## Task statement
What lines below include the word "else"? Copy each one.

Supplied information START

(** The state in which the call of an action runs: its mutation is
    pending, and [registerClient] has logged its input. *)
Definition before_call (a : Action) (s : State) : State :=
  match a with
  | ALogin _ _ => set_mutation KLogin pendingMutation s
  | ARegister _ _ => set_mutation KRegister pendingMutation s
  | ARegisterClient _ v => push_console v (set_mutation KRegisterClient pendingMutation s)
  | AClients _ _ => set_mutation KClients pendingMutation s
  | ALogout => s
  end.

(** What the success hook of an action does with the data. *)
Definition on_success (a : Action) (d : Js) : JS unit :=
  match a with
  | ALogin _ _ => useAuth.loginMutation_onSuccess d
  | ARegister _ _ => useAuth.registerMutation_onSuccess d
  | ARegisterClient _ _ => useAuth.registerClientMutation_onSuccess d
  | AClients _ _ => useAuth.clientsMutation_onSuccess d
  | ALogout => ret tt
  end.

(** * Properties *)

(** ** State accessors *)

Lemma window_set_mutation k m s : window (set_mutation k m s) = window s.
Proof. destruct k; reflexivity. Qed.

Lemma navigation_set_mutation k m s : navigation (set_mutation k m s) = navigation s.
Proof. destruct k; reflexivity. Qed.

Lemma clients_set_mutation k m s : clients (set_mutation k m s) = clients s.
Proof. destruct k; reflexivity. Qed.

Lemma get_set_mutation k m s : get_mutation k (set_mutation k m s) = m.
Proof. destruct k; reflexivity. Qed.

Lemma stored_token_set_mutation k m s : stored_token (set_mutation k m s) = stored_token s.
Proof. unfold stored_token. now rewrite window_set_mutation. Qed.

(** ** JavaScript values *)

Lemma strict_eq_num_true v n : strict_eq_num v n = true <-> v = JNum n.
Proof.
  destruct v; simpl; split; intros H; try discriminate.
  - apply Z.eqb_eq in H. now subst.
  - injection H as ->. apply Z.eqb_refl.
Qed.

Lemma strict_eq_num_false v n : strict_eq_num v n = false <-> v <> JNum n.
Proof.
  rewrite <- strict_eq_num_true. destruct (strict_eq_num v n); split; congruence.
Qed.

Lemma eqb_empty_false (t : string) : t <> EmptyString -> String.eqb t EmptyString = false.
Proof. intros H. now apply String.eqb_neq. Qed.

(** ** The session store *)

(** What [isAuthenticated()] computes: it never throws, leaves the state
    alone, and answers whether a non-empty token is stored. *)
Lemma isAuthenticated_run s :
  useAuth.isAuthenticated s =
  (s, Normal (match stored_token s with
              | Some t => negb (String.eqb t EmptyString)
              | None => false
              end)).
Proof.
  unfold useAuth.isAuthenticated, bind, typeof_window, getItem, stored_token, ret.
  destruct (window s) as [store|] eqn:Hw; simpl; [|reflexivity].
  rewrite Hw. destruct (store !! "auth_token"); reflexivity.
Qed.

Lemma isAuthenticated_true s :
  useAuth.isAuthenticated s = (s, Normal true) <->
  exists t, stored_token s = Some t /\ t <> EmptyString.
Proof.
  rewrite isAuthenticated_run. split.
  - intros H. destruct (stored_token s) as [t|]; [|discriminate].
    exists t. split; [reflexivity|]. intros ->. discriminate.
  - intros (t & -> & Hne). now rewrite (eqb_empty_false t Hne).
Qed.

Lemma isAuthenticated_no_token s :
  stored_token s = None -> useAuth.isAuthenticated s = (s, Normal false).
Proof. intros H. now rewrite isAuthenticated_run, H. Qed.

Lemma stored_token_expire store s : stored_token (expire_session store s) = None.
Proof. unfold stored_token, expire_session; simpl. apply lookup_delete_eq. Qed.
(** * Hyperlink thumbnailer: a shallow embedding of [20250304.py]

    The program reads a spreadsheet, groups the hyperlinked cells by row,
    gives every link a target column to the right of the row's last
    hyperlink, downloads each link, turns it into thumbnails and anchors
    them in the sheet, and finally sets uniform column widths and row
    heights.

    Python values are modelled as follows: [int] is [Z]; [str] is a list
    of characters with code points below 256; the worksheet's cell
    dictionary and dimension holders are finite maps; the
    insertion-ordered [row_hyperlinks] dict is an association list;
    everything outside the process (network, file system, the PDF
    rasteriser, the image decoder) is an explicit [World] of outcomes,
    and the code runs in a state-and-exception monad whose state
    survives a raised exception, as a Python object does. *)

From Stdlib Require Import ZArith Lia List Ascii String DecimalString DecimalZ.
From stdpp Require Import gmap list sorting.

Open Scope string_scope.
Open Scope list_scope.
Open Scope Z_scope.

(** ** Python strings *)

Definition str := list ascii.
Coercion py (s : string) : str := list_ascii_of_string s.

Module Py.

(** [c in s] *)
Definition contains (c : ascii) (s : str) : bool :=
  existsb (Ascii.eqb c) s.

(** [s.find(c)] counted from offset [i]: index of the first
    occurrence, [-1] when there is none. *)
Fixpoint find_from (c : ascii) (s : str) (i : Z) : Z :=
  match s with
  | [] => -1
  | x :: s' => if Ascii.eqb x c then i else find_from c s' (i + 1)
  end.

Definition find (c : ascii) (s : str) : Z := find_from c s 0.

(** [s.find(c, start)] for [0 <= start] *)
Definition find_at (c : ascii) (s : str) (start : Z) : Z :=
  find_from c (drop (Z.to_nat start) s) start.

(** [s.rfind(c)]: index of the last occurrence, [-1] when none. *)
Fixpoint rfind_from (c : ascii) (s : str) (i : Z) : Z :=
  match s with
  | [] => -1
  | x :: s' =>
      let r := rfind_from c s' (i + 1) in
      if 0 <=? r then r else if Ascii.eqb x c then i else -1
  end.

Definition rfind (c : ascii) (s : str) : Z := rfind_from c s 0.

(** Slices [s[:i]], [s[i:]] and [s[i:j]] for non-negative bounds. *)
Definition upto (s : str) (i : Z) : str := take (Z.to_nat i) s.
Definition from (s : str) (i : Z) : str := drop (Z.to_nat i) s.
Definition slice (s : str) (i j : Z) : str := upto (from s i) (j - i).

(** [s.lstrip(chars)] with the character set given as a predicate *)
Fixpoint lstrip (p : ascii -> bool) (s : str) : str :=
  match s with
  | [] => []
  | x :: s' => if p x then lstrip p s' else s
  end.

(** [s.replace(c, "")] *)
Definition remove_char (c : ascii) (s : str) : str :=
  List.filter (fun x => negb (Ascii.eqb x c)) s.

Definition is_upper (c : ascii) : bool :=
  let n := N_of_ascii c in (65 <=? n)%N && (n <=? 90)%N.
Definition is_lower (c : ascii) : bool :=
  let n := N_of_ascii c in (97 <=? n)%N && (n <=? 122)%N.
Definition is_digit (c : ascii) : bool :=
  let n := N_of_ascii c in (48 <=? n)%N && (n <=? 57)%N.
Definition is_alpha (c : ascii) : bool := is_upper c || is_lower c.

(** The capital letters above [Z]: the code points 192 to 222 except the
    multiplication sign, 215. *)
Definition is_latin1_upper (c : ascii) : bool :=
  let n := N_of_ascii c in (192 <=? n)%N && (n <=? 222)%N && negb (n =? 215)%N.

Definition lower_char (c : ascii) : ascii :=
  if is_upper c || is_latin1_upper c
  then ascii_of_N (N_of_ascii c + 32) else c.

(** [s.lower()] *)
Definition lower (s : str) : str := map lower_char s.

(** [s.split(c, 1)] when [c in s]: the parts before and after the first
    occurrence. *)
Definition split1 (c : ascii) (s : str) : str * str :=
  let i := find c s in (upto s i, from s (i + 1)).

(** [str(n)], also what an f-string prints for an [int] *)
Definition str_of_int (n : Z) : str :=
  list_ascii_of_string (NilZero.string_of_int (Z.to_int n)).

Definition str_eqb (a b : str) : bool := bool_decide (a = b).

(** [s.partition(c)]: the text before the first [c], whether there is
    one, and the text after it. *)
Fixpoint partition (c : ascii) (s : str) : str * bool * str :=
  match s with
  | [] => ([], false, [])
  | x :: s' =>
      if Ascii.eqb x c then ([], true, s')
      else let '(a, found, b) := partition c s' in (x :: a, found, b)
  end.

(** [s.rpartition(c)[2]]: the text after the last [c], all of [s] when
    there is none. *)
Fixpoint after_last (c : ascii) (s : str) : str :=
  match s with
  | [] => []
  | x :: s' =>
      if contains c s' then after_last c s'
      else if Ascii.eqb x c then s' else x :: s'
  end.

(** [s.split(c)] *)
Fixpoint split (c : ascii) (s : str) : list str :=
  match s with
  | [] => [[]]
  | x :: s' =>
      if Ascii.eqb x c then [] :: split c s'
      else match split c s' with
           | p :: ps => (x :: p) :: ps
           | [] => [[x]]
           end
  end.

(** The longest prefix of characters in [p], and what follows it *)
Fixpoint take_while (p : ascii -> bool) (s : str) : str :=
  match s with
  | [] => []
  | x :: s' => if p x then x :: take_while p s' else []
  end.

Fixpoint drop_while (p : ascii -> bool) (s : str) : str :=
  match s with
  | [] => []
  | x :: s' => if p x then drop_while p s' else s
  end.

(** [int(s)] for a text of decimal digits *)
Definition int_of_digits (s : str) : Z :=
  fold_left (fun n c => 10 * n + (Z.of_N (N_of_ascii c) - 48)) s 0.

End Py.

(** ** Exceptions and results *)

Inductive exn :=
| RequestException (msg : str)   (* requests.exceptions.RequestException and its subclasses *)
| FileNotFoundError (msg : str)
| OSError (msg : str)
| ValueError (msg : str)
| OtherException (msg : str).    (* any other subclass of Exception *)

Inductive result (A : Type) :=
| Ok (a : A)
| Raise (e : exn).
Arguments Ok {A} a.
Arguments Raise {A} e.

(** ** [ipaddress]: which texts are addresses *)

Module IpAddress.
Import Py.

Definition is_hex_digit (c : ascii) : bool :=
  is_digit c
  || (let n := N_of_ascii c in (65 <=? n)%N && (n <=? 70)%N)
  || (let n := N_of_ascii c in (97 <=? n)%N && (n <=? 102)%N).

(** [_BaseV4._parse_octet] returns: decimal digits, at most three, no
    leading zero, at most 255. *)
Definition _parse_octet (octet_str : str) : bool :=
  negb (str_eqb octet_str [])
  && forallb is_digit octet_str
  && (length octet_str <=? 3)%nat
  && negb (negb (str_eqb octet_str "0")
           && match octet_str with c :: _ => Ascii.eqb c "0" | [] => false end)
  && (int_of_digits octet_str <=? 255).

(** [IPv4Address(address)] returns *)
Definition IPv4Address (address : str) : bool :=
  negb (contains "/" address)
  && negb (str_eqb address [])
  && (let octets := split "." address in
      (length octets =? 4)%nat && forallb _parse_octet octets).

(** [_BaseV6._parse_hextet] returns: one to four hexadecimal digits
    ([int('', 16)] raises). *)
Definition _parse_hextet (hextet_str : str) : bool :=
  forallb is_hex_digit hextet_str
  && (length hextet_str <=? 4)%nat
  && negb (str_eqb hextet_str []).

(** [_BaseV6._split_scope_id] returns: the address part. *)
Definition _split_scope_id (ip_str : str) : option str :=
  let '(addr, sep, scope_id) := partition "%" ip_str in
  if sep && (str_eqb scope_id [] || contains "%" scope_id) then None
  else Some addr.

Supplied information END

## Task output
  | x :: s' => if Ascii.eqb x c then i else find_from c s' (i + 1)
      if 0 <=? r then r else if Ascii.eqb x c then i else -1
  | x :: s' => if p x then lstrip p s' else s
  then ascii_of_N (N_of_ascii c + 32) else c.
      else let '(a, found, b) := partition c s' in (x :: a, found, b)
      else if Ascii.eqb x c then s' else x :: s'
      else match split c s' with
  | x :: s' => if p x then x :: take_while p s' else []
  | x :: s' => if p x then drop_while p s' else s
  else Some addr.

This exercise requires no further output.